#### [REQUIREMENT]
Your answer should be every line of the records that contains the word "theorems".

--- --- ---

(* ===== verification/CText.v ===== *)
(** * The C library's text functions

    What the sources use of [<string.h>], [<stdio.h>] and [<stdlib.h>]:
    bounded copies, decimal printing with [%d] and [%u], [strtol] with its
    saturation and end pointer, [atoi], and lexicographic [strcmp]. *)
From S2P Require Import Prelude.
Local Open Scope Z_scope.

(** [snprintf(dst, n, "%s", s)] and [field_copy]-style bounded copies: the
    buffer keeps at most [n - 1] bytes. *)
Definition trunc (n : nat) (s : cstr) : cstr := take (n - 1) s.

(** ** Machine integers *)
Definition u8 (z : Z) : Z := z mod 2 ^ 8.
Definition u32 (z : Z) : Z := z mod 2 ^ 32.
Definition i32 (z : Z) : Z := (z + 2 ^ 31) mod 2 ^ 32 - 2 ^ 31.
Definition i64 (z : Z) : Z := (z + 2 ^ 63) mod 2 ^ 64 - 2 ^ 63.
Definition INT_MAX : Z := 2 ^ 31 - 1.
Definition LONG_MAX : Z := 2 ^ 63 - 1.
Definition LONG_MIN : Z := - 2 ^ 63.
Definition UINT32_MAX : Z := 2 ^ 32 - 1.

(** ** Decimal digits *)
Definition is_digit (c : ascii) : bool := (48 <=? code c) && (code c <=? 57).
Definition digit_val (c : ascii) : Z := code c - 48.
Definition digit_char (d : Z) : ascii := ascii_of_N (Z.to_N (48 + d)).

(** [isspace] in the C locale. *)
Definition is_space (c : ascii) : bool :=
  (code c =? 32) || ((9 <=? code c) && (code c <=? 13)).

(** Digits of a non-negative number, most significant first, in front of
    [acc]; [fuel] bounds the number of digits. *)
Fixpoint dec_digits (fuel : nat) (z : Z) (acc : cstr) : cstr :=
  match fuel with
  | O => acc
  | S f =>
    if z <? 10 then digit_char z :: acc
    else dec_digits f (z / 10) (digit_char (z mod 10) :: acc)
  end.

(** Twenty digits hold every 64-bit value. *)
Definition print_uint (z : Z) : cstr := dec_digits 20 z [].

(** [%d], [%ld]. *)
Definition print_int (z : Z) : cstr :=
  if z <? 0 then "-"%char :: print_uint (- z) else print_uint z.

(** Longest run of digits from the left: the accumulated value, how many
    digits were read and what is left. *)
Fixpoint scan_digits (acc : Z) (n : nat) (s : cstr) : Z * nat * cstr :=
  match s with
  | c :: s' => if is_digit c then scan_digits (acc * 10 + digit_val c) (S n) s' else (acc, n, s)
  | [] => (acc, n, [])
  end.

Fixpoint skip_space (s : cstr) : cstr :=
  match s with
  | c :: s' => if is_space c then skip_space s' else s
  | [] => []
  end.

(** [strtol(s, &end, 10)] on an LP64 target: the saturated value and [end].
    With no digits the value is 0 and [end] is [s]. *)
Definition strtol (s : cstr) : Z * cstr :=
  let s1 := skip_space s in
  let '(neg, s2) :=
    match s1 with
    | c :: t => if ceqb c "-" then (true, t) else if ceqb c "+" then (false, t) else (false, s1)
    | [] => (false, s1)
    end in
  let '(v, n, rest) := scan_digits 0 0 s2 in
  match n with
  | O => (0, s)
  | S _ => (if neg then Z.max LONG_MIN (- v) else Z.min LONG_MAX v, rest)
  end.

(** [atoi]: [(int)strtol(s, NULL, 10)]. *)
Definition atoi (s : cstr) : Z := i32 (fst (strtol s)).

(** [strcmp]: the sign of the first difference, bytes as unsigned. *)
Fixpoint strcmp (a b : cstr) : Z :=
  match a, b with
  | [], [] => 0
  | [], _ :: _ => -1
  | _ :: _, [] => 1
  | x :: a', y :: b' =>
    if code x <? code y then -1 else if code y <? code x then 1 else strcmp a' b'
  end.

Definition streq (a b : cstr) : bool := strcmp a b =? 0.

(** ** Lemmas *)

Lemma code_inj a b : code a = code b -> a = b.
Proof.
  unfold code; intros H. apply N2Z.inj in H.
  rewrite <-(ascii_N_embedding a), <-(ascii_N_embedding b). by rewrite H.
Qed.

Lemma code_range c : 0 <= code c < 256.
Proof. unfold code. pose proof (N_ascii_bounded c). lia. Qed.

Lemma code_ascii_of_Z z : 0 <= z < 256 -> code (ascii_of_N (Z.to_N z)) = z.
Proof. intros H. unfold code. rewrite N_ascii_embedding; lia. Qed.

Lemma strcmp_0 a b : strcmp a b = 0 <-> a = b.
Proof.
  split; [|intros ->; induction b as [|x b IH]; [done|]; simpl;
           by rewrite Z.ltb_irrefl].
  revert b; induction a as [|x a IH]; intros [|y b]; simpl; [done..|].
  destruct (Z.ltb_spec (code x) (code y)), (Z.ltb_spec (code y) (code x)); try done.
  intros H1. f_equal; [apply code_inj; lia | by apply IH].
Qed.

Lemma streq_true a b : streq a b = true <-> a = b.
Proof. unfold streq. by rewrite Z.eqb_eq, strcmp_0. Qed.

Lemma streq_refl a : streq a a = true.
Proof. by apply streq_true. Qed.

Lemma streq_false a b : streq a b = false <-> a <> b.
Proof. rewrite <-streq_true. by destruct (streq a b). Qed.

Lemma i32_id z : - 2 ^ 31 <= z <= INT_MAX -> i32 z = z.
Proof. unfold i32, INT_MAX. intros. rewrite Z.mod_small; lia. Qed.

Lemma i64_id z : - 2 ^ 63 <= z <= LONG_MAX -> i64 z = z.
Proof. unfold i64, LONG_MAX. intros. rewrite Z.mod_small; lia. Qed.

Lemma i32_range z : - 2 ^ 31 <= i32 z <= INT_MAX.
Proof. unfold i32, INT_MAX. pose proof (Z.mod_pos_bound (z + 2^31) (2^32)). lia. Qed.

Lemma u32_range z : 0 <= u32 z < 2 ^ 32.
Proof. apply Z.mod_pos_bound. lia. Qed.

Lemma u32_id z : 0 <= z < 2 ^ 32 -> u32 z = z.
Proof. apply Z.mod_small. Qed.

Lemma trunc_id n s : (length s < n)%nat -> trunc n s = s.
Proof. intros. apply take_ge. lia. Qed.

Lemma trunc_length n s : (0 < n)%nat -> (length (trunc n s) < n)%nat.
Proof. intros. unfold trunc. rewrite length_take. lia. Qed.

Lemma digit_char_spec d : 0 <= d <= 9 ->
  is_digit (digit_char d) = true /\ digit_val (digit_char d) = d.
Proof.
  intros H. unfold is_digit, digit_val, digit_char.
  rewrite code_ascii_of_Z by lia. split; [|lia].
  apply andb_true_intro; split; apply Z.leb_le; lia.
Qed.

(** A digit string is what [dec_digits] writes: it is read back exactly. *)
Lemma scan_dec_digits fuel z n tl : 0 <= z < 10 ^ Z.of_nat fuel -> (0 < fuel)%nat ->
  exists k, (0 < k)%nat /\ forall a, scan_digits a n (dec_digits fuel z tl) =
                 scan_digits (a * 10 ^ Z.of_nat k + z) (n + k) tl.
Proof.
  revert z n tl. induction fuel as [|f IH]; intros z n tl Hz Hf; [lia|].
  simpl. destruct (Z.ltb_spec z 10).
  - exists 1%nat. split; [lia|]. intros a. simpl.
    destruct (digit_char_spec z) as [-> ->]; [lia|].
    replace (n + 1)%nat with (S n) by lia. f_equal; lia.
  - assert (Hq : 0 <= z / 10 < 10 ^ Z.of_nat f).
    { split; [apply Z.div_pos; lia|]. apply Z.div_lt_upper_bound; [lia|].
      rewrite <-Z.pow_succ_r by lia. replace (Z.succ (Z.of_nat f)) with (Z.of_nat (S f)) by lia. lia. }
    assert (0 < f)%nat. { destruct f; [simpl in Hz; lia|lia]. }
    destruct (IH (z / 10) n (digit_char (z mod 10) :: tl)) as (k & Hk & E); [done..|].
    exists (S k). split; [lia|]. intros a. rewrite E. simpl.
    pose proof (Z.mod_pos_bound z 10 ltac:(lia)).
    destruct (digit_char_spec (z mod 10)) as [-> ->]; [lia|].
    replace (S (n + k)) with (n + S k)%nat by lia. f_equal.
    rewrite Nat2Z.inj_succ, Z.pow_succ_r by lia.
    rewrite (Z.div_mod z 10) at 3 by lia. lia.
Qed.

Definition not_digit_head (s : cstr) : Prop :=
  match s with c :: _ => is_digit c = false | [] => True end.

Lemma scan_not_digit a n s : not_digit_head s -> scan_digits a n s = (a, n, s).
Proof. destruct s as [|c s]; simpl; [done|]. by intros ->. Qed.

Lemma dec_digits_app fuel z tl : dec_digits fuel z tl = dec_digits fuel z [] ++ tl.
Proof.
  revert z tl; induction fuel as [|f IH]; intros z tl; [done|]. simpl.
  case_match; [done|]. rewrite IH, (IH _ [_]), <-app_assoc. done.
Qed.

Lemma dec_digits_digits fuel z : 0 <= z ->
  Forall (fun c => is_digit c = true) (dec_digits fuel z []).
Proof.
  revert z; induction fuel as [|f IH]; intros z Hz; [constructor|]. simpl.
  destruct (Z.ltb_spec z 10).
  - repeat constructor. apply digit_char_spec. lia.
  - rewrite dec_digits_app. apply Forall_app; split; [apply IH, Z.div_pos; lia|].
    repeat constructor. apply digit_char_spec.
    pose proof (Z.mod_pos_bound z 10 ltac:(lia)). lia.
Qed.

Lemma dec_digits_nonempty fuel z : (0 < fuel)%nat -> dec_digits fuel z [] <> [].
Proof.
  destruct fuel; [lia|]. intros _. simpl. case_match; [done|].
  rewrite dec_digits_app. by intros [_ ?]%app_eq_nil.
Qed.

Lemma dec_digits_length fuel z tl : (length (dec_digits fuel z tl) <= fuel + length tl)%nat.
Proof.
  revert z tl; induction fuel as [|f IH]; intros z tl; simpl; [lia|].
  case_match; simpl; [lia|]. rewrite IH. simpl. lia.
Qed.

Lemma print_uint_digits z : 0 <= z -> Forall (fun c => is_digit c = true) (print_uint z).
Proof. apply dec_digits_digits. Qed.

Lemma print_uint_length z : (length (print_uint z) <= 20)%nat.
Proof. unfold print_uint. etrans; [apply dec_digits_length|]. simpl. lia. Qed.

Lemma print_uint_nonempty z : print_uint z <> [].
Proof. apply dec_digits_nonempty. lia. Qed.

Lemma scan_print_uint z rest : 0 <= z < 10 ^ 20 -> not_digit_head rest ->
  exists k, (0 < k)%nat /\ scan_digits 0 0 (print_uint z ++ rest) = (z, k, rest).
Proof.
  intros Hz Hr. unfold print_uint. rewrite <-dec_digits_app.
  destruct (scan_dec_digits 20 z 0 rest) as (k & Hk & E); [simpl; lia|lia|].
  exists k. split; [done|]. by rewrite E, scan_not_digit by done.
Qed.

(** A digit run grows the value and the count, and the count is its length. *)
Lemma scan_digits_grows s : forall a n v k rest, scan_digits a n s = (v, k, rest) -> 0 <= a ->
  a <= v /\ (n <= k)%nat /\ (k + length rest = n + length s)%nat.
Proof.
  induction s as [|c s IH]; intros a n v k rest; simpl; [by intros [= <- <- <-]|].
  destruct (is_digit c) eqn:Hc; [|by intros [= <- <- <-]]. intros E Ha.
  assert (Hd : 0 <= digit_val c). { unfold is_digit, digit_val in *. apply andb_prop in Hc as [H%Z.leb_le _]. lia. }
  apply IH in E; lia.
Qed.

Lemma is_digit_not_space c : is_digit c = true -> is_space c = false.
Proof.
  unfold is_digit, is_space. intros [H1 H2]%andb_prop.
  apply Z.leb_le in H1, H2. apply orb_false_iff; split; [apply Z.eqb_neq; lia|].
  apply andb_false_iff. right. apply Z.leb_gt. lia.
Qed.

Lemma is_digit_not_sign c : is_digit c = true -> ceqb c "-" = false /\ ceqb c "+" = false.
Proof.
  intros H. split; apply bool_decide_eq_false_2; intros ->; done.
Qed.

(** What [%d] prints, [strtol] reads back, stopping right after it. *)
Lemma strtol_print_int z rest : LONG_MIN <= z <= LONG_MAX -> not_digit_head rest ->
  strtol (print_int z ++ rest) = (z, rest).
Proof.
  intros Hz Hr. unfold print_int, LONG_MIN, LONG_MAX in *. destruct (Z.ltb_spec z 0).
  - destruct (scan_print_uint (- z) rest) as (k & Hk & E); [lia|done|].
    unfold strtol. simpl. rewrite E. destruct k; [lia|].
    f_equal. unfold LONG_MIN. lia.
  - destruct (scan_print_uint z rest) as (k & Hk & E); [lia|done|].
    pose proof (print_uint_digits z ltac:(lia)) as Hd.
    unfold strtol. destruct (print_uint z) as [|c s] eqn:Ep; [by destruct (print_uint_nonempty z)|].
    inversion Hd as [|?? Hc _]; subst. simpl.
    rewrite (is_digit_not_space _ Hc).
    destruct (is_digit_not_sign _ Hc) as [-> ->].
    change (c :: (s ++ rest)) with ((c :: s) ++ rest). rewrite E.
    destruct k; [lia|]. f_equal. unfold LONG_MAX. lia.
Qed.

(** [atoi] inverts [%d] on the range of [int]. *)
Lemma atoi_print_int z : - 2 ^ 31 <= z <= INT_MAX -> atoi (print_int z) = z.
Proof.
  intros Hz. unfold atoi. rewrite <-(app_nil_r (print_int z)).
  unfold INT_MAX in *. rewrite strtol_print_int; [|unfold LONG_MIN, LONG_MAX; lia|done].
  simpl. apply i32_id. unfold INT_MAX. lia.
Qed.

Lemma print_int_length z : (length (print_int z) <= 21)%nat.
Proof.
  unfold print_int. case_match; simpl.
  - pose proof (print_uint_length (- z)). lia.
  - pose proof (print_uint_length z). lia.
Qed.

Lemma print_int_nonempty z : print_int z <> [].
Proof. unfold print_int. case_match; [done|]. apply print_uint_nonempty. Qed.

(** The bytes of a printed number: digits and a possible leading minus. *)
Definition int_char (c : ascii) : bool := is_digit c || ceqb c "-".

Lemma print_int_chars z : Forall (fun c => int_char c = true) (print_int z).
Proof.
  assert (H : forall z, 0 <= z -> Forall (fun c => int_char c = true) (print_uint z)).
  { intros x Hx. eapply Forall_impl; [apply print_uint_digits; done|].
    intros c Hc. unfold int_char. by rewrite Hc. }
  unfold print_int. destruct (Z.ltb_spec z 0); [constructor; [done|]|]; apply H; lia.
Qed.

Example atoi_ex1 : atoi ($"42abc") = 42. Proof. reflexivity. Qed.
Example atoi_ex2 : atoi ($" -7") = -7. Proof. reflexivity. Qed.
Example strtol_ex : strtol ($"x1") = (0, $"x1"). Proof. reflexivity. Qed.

--- --- ---

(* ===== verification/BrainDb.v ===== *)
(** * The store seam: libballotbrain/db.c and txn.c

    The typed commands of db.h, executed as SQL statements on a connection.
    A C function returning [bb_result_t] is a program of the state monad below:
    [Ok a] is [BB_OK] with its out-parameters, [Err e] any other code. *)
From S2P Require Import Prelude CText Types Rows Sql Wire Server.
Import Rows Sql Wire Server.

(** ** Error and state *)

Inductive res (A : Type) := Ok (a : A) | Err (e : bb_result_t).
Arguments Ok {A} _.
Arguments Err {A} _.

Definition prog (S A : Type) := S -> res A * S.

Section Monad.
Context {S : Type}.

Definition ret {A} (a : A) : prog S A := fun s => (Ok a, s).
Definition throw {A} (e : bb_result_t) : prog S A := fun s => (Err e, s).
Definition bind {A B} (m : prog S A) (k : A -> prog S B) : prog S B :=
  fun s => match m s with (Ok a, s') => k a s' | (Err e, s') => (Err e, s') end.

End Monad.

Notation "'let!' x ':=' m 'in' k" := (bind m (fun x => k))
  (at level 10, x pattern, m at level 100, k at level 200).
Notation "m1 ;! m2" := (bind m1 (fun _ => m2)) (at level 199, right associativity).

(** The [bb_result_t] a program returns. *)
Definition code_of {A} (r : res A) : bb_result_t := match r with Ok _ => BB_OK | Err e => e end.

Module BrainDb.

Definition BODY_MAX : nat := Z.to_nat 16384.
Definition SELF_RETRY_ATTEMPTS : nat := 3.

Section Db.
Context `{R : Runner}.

--- --- ---

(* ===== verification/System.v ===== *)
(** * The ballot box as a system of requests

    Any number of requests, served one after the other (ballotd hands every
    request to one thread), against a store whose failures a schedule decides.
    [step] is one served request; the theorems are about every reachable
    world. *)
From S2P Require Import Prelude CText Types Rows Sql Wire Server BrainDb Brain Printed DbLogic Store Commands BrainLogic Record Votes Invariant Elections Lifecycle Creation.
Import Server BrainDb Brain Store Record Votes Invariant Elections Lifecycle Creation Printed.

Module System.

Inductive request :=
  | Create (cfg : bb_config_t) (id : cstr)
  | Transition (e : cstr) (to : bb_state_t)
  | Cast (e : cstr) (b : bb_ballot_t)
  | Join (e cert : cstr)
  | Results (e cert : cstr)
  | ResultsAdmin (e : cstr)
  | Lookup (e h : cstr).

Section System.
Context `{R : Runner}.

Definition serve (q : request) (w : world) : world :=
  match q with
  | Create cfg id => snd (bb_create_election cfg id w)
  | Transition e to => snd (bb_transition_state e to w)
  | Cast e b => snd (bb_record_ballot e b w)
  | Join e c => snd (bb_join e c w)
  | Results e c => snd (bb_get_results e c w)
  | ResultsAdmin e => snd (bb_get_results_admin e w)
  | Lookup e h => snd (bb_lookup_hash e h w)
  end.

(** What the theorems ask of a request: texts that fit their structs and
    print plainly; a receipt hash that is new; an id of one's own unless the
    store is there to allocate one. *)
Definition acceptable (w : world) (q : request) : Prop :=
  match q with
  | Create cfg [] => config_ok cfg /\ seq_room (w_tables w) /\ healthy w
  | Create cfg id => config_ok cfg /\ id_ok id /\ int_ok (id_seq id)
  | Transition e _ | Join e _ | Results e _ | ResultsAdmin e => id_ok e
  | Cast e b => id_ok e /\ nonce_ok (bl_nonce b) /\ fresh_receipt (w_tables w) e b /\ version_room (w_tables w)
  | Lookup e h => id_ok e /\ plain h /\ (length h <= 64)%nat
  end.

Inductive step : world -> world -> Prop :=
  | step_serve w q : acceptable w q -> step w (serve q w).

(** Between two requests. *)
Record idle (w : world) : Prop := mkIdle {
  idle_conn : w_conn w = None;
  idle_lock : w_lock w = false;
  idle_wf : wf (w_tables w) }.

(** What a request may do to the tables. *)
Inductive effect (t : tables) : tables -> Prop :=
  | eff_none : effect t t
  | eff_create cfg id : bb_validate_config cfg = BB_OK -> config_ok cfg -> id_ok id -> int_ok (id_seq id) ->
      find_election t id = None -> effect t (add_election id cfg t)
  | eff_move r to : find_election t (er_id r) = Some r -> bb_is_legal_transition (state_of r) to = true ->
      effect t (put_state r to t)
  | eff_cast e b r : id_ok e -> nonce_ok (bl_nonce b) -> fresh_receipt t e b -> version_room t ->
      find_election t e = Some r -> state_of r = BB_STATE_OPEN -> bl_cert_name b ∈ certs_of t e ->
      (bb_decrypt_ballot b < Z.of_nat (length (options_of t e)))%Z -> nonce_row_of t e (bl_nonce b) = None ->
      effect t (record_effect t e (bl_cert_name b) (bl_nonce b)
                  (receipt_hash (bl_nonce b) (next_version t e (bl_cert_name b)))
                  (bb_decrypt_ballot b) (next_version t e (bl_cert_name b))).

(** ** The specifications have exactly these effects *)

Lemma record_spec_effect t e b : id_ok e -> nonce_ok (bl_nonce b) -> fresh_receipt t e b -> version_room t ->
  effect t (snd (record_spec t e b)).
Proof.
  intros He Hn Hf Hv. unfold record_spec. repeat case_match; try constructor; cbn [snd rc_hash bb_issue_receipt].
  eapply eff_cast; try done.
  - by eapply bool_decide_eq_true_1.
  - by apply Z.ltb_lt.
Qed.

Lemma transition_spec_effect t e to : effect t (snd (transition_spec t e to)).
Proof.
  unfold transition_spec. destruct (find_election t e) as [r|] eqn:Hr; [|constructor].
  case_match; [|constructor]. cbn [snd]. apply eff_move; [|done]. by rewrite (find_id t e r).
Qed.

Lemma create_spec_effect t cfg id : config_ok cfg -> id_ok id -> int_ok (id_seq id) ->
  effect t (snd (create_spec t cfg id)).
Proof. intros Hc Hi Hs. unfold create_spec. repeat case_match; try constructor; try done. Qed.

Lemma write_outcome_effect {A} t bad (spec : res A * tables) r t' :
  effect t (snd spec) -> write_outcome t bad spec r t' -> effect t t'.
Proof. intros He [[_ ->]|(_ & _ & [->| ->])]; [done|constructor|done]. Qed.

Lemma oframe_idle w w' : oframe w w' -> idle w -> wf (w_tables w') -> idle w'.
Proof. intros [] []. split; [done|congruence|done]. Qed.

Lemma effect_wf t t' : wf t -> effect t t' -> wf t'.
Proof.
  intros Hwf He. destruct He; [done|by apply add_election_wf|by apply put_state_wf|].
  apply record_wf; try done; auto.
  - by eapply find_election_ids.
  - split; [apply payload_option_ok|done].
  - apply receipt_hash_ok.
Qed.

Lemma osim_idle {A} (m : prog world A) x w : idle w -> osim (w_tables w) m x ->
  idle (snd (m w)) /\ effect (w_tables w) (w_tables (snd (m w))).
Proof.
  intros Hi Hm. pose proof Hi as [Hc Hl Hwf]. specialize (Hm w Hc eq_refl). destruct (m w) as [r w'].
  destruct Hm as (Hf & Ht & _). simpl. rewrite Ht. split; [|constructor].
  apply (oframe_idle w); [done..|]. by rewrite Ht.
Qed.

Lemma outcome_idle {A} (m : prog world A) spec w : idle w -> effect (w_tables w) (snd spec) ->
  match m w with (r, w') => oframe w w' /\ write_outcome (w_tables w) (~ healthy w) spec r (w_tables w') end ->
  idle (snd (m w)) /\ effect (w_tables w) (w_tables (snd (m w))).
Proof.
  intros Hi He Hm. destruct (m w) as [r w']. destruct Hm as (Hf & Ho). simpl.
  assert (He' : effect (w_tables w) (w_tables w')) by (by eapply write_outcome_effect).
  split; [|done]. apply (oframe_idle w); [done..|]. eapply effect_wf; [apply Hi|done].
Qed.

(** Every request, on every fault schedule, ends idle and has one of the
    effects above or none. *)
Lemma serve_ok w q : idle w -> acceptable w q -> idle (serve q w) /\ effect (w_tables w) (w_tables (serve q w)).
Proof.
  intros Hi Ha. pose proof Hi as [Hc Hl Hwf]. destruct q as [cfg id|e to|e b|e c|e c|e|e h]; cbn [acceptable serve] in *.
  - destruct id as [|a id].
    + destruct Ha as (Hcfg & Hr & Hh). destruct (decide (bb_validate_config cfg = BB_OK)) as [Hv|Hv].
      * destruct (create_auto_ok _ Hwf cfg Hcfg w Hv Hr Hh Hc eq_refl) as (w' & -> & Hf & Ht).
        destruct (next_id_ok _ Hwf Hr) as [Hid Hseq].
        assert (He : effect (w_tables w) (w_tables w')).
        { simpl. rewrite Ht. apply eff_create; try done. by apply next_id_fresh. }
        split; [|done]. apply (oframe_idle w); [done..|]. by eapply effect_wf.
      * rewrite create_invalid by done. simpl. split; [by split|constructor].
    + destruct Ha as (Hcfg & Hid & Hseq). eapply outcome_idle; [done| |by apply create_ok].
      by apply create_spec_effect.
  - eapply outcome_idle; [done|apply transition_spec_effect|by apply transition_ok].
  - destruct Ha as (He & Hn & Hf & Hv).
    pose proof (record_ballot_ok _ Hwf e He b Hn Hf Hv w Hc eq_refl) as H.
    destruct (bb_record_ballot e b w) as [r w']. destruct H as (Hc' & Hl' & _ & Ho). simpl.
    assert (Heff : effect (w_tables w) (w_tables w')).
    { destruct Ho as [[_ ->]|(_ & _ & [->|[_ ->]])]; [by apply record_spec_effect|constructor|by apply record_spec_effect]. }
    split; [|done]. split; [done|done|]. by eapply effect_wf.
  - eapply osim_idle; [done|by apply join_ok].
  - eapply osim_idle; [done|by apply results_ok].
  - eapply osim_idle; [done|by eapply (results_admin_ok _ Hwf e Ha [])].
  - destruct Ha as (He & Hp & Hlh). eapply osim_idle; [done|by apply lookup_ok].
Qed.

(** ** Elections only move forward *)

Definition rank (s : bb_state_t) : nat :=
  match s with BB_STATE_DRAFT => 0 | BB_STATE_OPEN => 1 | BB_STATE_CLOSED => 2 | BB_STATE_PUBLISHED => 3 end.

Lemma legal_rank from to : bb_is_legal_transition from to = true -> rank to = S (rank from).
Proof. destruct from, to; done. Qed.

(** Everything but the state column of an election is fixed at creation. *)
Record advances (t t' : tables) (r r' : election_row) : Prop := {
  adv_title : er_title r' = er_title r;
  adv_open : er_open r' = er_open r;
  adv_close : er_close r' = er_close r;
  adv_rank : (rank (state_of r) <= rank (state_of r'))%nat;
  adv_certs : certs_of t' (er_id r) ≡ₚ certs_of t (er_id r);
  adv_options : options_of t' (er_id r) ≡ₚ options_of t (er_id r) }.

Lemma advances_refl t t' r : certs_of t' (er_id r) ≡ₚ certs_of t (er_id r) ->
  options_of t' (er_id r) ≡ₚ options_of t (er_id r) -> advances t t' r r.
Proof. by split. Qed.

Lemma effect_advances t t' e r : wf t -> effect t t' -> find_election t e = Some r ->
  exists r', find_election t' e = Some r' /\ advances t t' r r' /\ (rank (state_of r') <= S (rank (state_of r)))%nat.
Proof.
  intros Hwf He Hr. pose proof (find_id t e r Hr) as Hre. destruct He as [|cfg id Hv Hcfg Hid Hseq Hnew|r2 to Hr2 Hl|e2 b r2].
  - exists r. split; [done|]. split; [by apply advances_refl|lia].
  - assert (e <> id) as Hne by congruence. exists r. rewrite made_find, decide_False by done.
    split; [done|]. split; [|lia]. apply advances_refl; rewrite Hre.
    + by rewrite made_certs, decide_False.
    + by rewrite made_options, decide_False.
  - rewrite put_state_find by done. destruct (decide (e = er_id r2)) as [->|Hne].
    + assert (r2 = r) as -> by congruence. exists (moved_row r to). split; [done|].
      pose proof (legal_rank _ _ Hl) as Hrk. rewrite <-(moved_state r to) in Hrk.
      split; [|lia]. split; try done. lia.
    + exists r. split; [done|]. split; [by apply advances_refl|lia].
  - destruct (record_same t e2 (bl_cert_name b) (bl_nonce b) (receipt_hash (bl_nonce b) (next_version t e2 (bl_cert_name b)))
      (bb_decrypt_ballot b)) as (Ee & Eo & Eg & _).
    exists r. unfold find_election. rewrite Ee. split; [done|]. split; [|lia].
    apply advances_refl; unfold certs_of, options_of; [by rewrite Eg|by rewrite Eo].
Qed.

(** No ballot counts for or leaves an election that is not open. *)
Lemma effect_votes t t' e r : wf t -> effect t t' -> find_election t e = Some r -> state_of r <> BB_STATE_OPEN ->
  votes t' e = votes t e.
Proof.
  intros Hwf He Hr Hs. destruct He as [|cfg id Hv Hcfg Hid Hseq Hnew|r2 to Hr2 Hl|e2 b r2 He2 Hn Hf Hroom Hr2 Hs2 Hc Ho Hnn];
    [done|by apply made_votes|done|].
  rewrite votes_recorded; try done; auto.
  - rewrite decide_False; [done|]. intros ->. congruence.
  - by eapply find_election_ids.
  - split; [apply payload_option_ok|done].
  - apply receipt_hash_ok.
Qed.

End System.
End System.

--- --- ---

#### [EXERCISE RESULT]
    [step] is one served request; the theorems are about every reachable
(** What the theorems ask of a request: texts that fit their structs and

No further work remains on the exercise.